4.     The State Commission after hearing the parties and on the basis of evidence produced before it observed as follows :

8.    After hearing the counsel for the parties and according careful consideration to the documents on record as well as the version of the O.P. reproduced from the written submission of the O.P., we find that the O.P. had vide letter dated 10-07-1993 admitted the allotment of a floor which was required by the complainant, i.e. immediately below the penthouse. However, the O.P. is harping on the number of flat without realizing that it had already agreed to allot a flat below the penthouse to the complainant. Confusion is being created by the O.P. regarding the number of the flat. Thus, if the complainant has suffered any loss, it was on account of non-allotment of flat immediately below the penthouse but subsequently he was allotted the flat and it was sold also. …

 

11.     Taking over all view of the matter and the breach of agreement by O.P., we deem that a lump sum compensation of Rs. 50,000/- would meet the ends of justice.”

 

        Hence, the present appeal.

5.     Appellant in person and Counsel for the Respondent made oral submissions.

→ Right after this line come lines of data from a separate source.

(** [time.Unix(sec, 0)] *)
Definition Unix (sec : Z) : Z := sec * 1000000000.

Definition informed (now : Z) (info : NodeInfoLite.t) (n : Node.t) : Node.t :=
  let n := onOption (NodeInfoLite.User info) withUser n in
  let n := onOption (NodeInfoLite.Position info) withPosition n in
  let n := onOption (NodeInfoLite.Metrics info) withMetrics n in
  let n := Node.set_SNR (NodeInfoLite.SNR info) n in
  let n := if NodeInfoLite.LastHeard info >? 0
           then Node.set_LastHeard (Unix (NodeInfoLite.LastHeard info)) n else n in
  named (Node.set_IsOnline (isNodeOnline now n) n).

(** [HandleTelemetry] *)
Definition heard (now : Z) (n : Node.t) : Node.t :=
  Node.set_IsOnline true (Node.set_LastHeard now n).

Definition measured (now : Z) (m : DeviceMetrics.t) (n : Node.t) : Node.t :=
  Node.set_TelemetryUpdatedAt (Some now)
    (heard now (Node.set_UptimeSeconds (DeviceMetrics.UptimeSeconds m) (withMetrics m n))).

(** [HandleEnvironment] *)
Definition sensed (now : Z) (env : EnvironmentMetrics.t) (n : Node.t) : Node.t :=
  let t := float64_of_32 (EnvironmentMetrics.Temperature env) in
  heard now (Node.set_TemperatureUpdatedAt (Some now)
    (Node.set_Pressure (EnvironmentMetrics.BarometricPressure env)
      (Node.set_Humidity (EnvironmentMetrics.RelativeHumidity env)
        (Node.set_TemperatureF (fahrenheit t) (Node.set_TemperatureC t (Node.set_Temperature t n)))))).

(** [HandlePosition] *)
Definition located (now : Z) (p : PositionData.t) (n : Node.t) : Node.t := heard now (withPosition p n).

(** [HandleAntihunterHeartbeat]: the values of the data map that are a
    [float64].  [outOfRange] is the implementation-defined result of
    converting a float beyond the range of [uint32]. *)
Record readings : Type := mkReadings {
  temperatureC : option spec_float;
  temperatureF : option spec_float;
  battery : option spec_float
}.

Definition truncate (f : spec_float) : Z :=
  match f with
  | S754_finite s m e =>
      let v := if 0 <=? e then Z.pos m * 2 ^ e else Z.pos m / 2 ^ (- e) in if s then - v else v
  | _ => 0
  end.

Definition uint32_of_float (outOfRange : spec_float -> Z) (f : spec_float) : Z :=
  if finite64 f && (truncate f <? 2 ^ 32) then truncate f else uint32 (outOfRange f).

Section Heartbeat.
Variable outOfRange : spec_float -> Z.

(** Each part returns the node and whether it changed. *)
Definition beatPosition (lat lon : spec_float) (n : Node.t) : Node.t * bool :=
  if negb (isZero64 lat) || negb (isZero64 lon)
  then (Node.set_Longitude lon (Node.set_Latitude lat n), true)
  else (n, false).

Definition beatTemperature (now : Z) (data : readings) (n : Node.t) : Node.t * bool :=
  match temperatureC data with
  | Some v =>
      if isZero64 v then (n, false)
      else
        let f := match temperatureF data with
                 | Some tf => if isZero64 tf then fahrenheit v else tf
                 | None => fahrenheit v
                 end in
        (Node.set_TemperatureUpdatedAt (Some now)
           (Node.set_TemperatureF f (Node.set_TemperatureC v (Node.set_Temperature v n))), true)
  | None => (n, false)
  end.

Definition beatBattery (now : Z) (data : readings) (n : Node.t) : Node.t * bool :=
  match battery data with
  | Some v =>
      if float_lt zero64 v then
        let pct := Z.min (uint32_of_float outOfRange v) 100 in
        if Node.BatteryLevel n =? pct then (n, false)
        else (Node.set_TelemetryUpdatedAt (Some now) (Node.set_BatteryLevel pct n), true)
      else (n, false)
  | None => (n, false)
  end.

Definition beaten (now : Z) (lat lon : spec_float) (data : readings) (n : Node.t) : Node.t * bool :=
  let '(n, c1) := beatPosition lat lon n in
  let '(n, c2) := beatTemperature now data n in
  let '(n, c3) := beatBattery now data n in
  (heard now n, c1 || c2 || c3).
End Heartbeat.

(** ** The row *)

(** The columns [persistNode] writes, and the two it leaves alone.  [None] is
    NULL. *)
Record Row : Type := mkRow {
  rNodeID : option string;
  rLongName : option string;
  rShortName : option string;
  rHWModel : option string;
  rRole : option string;
  rLatitude : option spec_float;
  rLongitude : option spec_float;
  rAltitude : option spec_float;
  rBatteryLevel : option Z;
  rVoltage : option spec_float;
  rChannelUtilization : option spec_float;
  rAirUtilTx : option spec_float;
  rSNR : option spec_float;
  rLastHeard : option Z;
  rIsOnline : option bool;
  rTemperatureC : option spec_float;
  rTemperatureF : option spec_float;
  rTemperatureUpdatedAt : option Z;
  rLastMessage : option string;
  rNodeType : string;
  rSensorShortID : string;
  rFirmwareVersion : option string;
  rIsLicensed : bool;
  rSiteID : option string;
  rOriginSiteID : option string
}.

Definition nullStr (s : string) : option string := if same s "" then None else Some s.
Definition nullFloat (f : spec_float) : option spec_float := if isZero64 f then None else Some f.
Definition nullInt (i : Z) : option Z := if i =? 0 then None else Some i.
Definition nullTime (t : Z) : option Z := if IsZero t then None else Some t.
Definition nullTimePtr (t : option Z) : option Z :=
  match t with Some t => nullTime t | None => None end.
Definition null32 (b : Z) : option spec_float := nullFloat (float64_of_32 b).

(** The VALUES of the INSERT. *)
Definition rowOf (n : Node.t) : Row :=
  mkRow (nullStr (Node.NodeID n)) (nullStr (Node.LongName n)) (nullStr (Node.ShortName n))
    (nullStr (Node.HWModel n)) (nullStr (Node.Role n))
    (nullFloat (Node.Latitude n)) (nullFloat (Node.Longitude n)) (nullFloat (Node.Altitude n))
    (nullInt (Node.BatteryLevel n)) (null32 (Node.Voltage n)) (null32 (Node.ChannelUtilization n))
    (null32 (Node.AirUtilTx n)) (null32 (Node.SNR n)) (nullTime (Node.LastHeard n))
    (Some (Node.IsOnline n)) (nullFloat (Node.TemperatureC n)) (nullFloat (Node.TemperatureF n))
    (nullTimePtr (Node.TemperatureUpdatedAt n)) (nullStr (Node.LastMessage n)) (Node.NodeType n)
    (Node.SensorShortID n) (nullStr (Node.FirmwareVersion n)) (Node.IsLicensed n) None None.

Definition coalesce {A} (a b : option A) : option A := match a with Some _ => a | None => b end.
Definition unlessEmpty (a b : string) : string := if same a "" then b else a.

(** ON CONFLICT (node_num) DO UPDATE *)
Definition mergeRow (new old : Row) : Row :=
  mkRow (coalesce (rNodeID new) (rNodeID old)) (coalesce (rLongName new) (rLongName old))
    (coalesce (rShortName new) (rShortName old)) (coalesce (rHWModel new) (rHWModel old))
    (coalesce (rRole new) (rRole old)) (coalesce (rLatitude new) (rLatitude old))
    (coalesce (rLongitude new) (rLongitude old)) (coalesce (rAltitude new) (rAltitude old))
    (coalesce (rBatteryLevel new) (rBatteryLevel old)) (coalesce (rVoltage new) (rVoltage old))
    (coalesce (rChannelUtilization new) (rChannelUtilization old))
    (coalesce (rAirUtilTx new) (rAirUtilTx old)) (coalesce (rSNR new) (rSNR old))
    (coalesce (rLastHeard new) (rLastHeard old)) (rIsOnline new)
    (coalesce (rTemperatureC new) (rTemperatureC old)) (coalesce (rTemperatureF new) (rTemperatureF old))
    (coalesce (rTemperatureUpdatedAt new) (rTemperatureUpdatedAt old))
    (coalesce (rLastMessage new) (rLastMessage old)) (unlessEmpty (rNodeType new) (rNodeType old))
    (unlessEmpty (rSensorShortID new) (rSensorShortID old))
    (coalesce (rFirmwareVersion new) (rFirmwareVersion old)) (rIsLicensed new)
    (rSiteID old) (rOriginSiteID old).

(** The type of the column [role] and of [battery_level]: values outside make
    the statement fail. *)
Definition node_role : list string :=
  ["CLIENT"; "ROUTER"; "REPEATER"; "TRACKER"; "SENSOR"; "TAK"; "CLIENT_MUTE"; "TAK_TRACKER";
   "LOST_AND_FOUND"; "SENSOR_MANAGED"].

Definition typed (r : Row) : bool :=
  match rRole r with Some role => bool_decide (role ∈ node_role) | None => true end &&
  match rBatteryLevel r with Some b => b <? 2 ^ 31 | None => true end.

(** ** [Load] of one row *)
Definition orDefault {A} (d : A) (o : option A) : A := match o with Some a => a | None => d end.
Definition or32 (o : option spec_float) : Z := orDefault 0 (option_map float32_of_64 o).

Definition loadRow (now : Z) (num : Z) (r : Row) : Node.t :=
  let n := Node.fresh num in
  let n := Node.set_NodeID (orDefault ("!" +:+ hex08x num) (rNodeID r)) n in
  let n := Node.set_LongName (orDefault "" (rLongName r)) n in
  let n := Node.set_ShortName (orDefault "" (rShortName r)) n in
  let n := Node.set_HWModel (orDefault "" (rHWModel r)) n in
  let n := Node.set_Role (orDefault "" (rRole r)) n in
  let n := Node.set_Latitude (orDefault zero64 (rLatitude r)) n in
  let n := Node.set_Longitude (orDefault zero64 (rLongitude r)) n in
  let n := Node.set_Altitude (orDefault zero64 (rAltitude r)) n in
  let n := Node.set_BatteryLevel (uint32 (orDefault 0 (rBatteryLevel r))) n in
  let n := Node.set_Voltage (or32 (rVoltage r)) n in
  let n := Node.set_ChannelUtilization (or32 (rChannelUtilization r)) n in
  let n := Node.set_AirUtilTx (or32 (rAirUtilTx r)) n in
  let n := Node.set_SNR (or32 (rSNR r)) n in
  let n := Node.set_LastHeard (orDefault zeroTime (rLastHeard r)) n in
  let n := Node.set_SiteID (orDefault "" (rSiteID r)) n in
  let n := Node.set_OriginSiteID (orDefault "" (rOriginSiteID r)) n in
  let n := Node.set_Temperature (orDefault zero64 (rTemperatureC r))
             (Node.set_TemperatureC (orDefault zero64 (rTemperatureC r)) n) in
  let n := Node.set_TemperatureF (orDefault zero64 (rTemperatureF r)) n in
  let n := Node.set_TemperatureUpdatedAt (rTemperatureUpdatedAt r) n in
  let n := Node.set_LastMessage (orDefault "" (rLastMessage r)) n in
  let n := Node.set_NodeType (rNodeType r) n in
  let n := Node.set_FirmwareVersion (orDefault "" (rFirmwareVersion r)) n in
  let n := Node.set_IsLicensed (rIsLicensed r) n in
  let n := Node.set_SensorShortID (rSensorShortID r) n in
  Node.set_IsOnline (isNodeOnline now n) n.

(** [GetAll] *)
Definition refresh (now : Z) (n : Node.t) : Node.t := Node.set_IsOnline (isNodeOnline now n) n.
(* ===== verification/Nodes.v ===== *)
(** The node tracking service, [internal/nodes/service.go].

    The map holds pointers, and every asynchronous [go s.persistNode(node)]
    keeps one, so the model has a heap of nodes with addresses: a node that
    was removed from the map is still written to the database by the jobs
    that have its address.  An [event] is a method call under the mutex, a
    started database job, or the DELETE of [ClearAll], which follows the
    clearing of the map without the mutex.  The broadcast and the start of a
    job after the unlock are taken as part of the call. *)
From Stdlib Require Import Floats.SpecFloat.
From stdpp Require Import sorting.
From S2P Require Import Prelude GoStrings GoFloat GoFloat32 Messages FromRadio Dispatcher NodeData.

(** ** Definitions *)
Inductive wsEvent : Type :=
| NodeUpdate (n : Node.t)
| NodePosition (num : Z) (lat lon alt : spec_float)
| NodeRemove (num : Z) (nodeID : string).

(** What [json.Marshal] makes of an event: [Broadcast] drops it on error. *)
Definition sendable (e : wsEvent) : bool :=
  match e with
  | NodeUpdate n => marshals n
  | NodePosition _ lat lon alt => forallb finite64 [lat; lon; alt]
  | NodeRemove _ _ => true
  end.

Inductive job : Type :=
| PersistNode (a : Z)
| PersistPosition (a : Z).

Record position : Type := mkPosition { pNode : Z; pLat : spec_float; pLon : spec_float; pAlt : spec_float }.

(** [rows] and [positions] are the tables. *)
Record Service : Type := mkService {
  nodes : gmap Z Z;
  heap : gmap Z Node.t;
  next : Z;
  jobs : list job;
  sent : list wsEvent;
  rows : gmap Z Row;
  positions : list position
}.

Definition NewService (rows : gmap Z Row) (positions : list position) : Service :=
  mkService ∅ ∅ 0 [] [] rows positions.

Definition set_nodes (v : gmap Z Z) (s : Service) : Service :=
  mkService v (heap s) (next s) (jobs s) (sent s) (rows s) (positions s).
Definition set_heap (v : gmap Z Node.t) (s : Service) : Service :=
  mkService (nodes s) v (next s) (jobs s) (sent s) (rows s) (positions s).
Definition set_jobs (v : list job) (s : Service) : Service :=
  mkService (nodes s) (heap s) (next s) v (sent s) (rows s) (positions s).
Definition set_rows (v : gmap Z Row) (s : Service) : Service :=
  mkService (nodes s) (heap s) (next s) (jobs s) (sent s) v (positions s).
Definition set_positions (v : list position) (s : Service) : Service :=
  mkService (nodes s) (heap s) (next s) (jobs s) (sent s) (rows s) v.

Definition Broadcast (e : wsEvent) (s : Service) : Service :=
  if sendable e
  then mkService (nodes s) (heap s) (next s) (jobs s) (sent s ++ [e]) (rows s) (positions s)
  else s.
Definition go (j : job) (s : Service) : Service := set_jobs (jobs s ++ [j]) s.

(** The object behind [s.nodes[num]]. *)
Definition nodeAt (a : Z) (s : Service) : option Node.t := heap s !! a.
Definition GetByNodeNum (num : Z) (s : Service) : option Node.t :=
  match nodes s !! num with Some a => nodeAt a s | None => None end.

Definition store (a : Z) (n : Node.t) (s : Service) : Service := set_heap (<[a := n]> (heap s)) s.

(** A new object entered in the map. *)
Definition alloc (num : Z) (n : Node.t) (s : Service) : Z * Service :=
  let a := next s in
  (a, mkService (<[num := a]> (nodes s)) (<[a := n]> (heap s)) (a + 1) (jobs s) (sent s) (rows s) (positions s)).

(** [node, exists := s.nodes[num]; if !exists { node = &Node{NodeNum: num}; ... }] *)
Definition obtain (num : Z) (s : Service) : Z * Service :=
  match nodes s !! num with
  | Some a => (a, s)
  | None => alloc num (Node.fresh num) s
  end.

(** Runs [f] on the node at [a]. *)
Definition withNode (a : Z) (s : Service) (f : Node.t -> Service) : Service :=
  match nodeAt a s with Some n => f n | None => s end.

(** The end of most handlers: store, broadcast, persist. *)
Definition update (a : Z) (n : Node.t) (s : Service) : Service :=
  go (PersistNode a) (Broadcast (NodeUpdate n) (store a n s)).

(** *** Methods *)
Definition TouchNode (now num snr rssi : Z) (s : Service) : Service :=
  let '(a, s) :=
    match nodes s !! num with
    | Some a => (a, s)
    | None =>
        let n := Node.set_IsOnline true (Node.set_NodeID ("!" +:+ hex08x num) (Node.fresh num)) in
        let '(a, s) := alloc num n s in (a, Broadcast (NodeUpdate n) s)
    end in
  withNode a s (fun n => store a (touched now snr rssi n) s).

Definition MarkLocal (num : Z) (s : Service) : Service :=
  match nodes s !! num with
  | None => s
  | Some a => withNode a s (fun n => go (PersistNode a) (store a (markedLocal n) s))
  end.

Definition ClassifyNode (num : Z) (nodeType : string) (s : Service) : Service :=
  match nodes s !! num with
  | None => s
  | Some a => withNode a s (fun n =>
      match classified nodeType n with
      | None => s
      | Some n' => update a n' s
      end)
  end.

Definition UpdateLongName (num : Z) (longName : string) (s : Service) : option Service :=
  match nodes s !! num with
  | None => None
  | Some a => Some (withNode a s (fun n => update a (Node.set_LongName longName n) s))
  end.

Definition HandleNodeInfo (now : Z) (info : NodeInfoLite.t) (s : Service) : Service :=
  let '(a, s) := obtain (NodeInfoLite.Num info) s in
  withNode a s (fun n => update a (informed now info n) s).

Definition HandleTelemetry (now from : Z) (metrics : DeviceMetrics.t) (s : Service) : Service :=
  let '(a, s) := obtain from s in
  withNode a s (fun n => update a (measured now metrics n) s).

Definition HandleEnvironment (now from : Z) (env : EnvironmentMetrics.t) (s : Service) : Service :=
  let '(a, s) := obtain from s in
  withNode a s (fun n => update a (sensed now env n) s).

Definition SetFirmwareVersion (num : Z) (firmware : string) (s : Service) : Service :=
  if same firmware "" then s
  else match nodes s !! num with
       | None => s
       | Some a => withNode a s (fun n =>
           if same (Node.FirmwareVersion n) firmware then s
           else update a (Node.set_FirmwareVersion firmware n) s)
       end.

Definition HandleAntihunterHeartbeat (outOfRange : spec_float -> Z) (now from : Z) (lat lon : spec_float)
    (data : readings) (s : Service) : Service :=
  let '(a, s) := obtain from s in
  withNode a s (fun n =>
    let '(n', changed) := beaten outOfRange now lat lon data n in
    if changed : bool then update a n' s else store a n' s).

Definition SetSensorShortID (from : Z) (shortID : string) (s : Service) : Service :=
  if same shortID "" then s
  else
    let '(a, s) := obtain from s in
    withNode a s (fun n =>
      if same (Node.SensorShortID n) shortID then s
      else update a (Node.set_SensorShortID shortID n) s).

Definition SetLastMessage (now from : Z) (msg : string) (s : Service) : Service :=
  if same msg "" then s
  else
    let '(a, s) := obtain from s in
    withNode a s (fun n => update a (heard now (Node.set_LastMessage msg n)) s).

6.     Appellant vehemently argued that the State Commission erred in granting him a token compensation after having concluded that there was a clear breach of the Agreement.  Appellant brought to our attention a letter dated 05.08.1999 in which Respondent had admitted that there appeared to be some misunderstanding vis-à-vis numbering of the flats as communicated to the Appellant vide Respondent’s letter dated 10.07.1993 indicating that there was no intervening floor between the flat allotted to Appellant and the penthouse.  Appellant contended that he had opted for flat no. 1410-A on the clear understanding that there was only the penthouse above his flat.  He had clarified the same in writing to the Respondent on 16.07.1997 and also alleged that it appeared that the building plans were arbitrarily changed and one more floor was constructed between his flat and the penthouse.  Since Appellant was working abroad he was not in a position to meet the Respondent frequently as a result of which he was misled and the sale of the flat was foisted on him.  Appellant wanted to buy the flat for his personal use and he had no option but to sell it because it was not as per his requirement.  Appellant, therefore, requested that the order of the State Commission be modified and he be given the compensation and relief sought by him before the State Commission.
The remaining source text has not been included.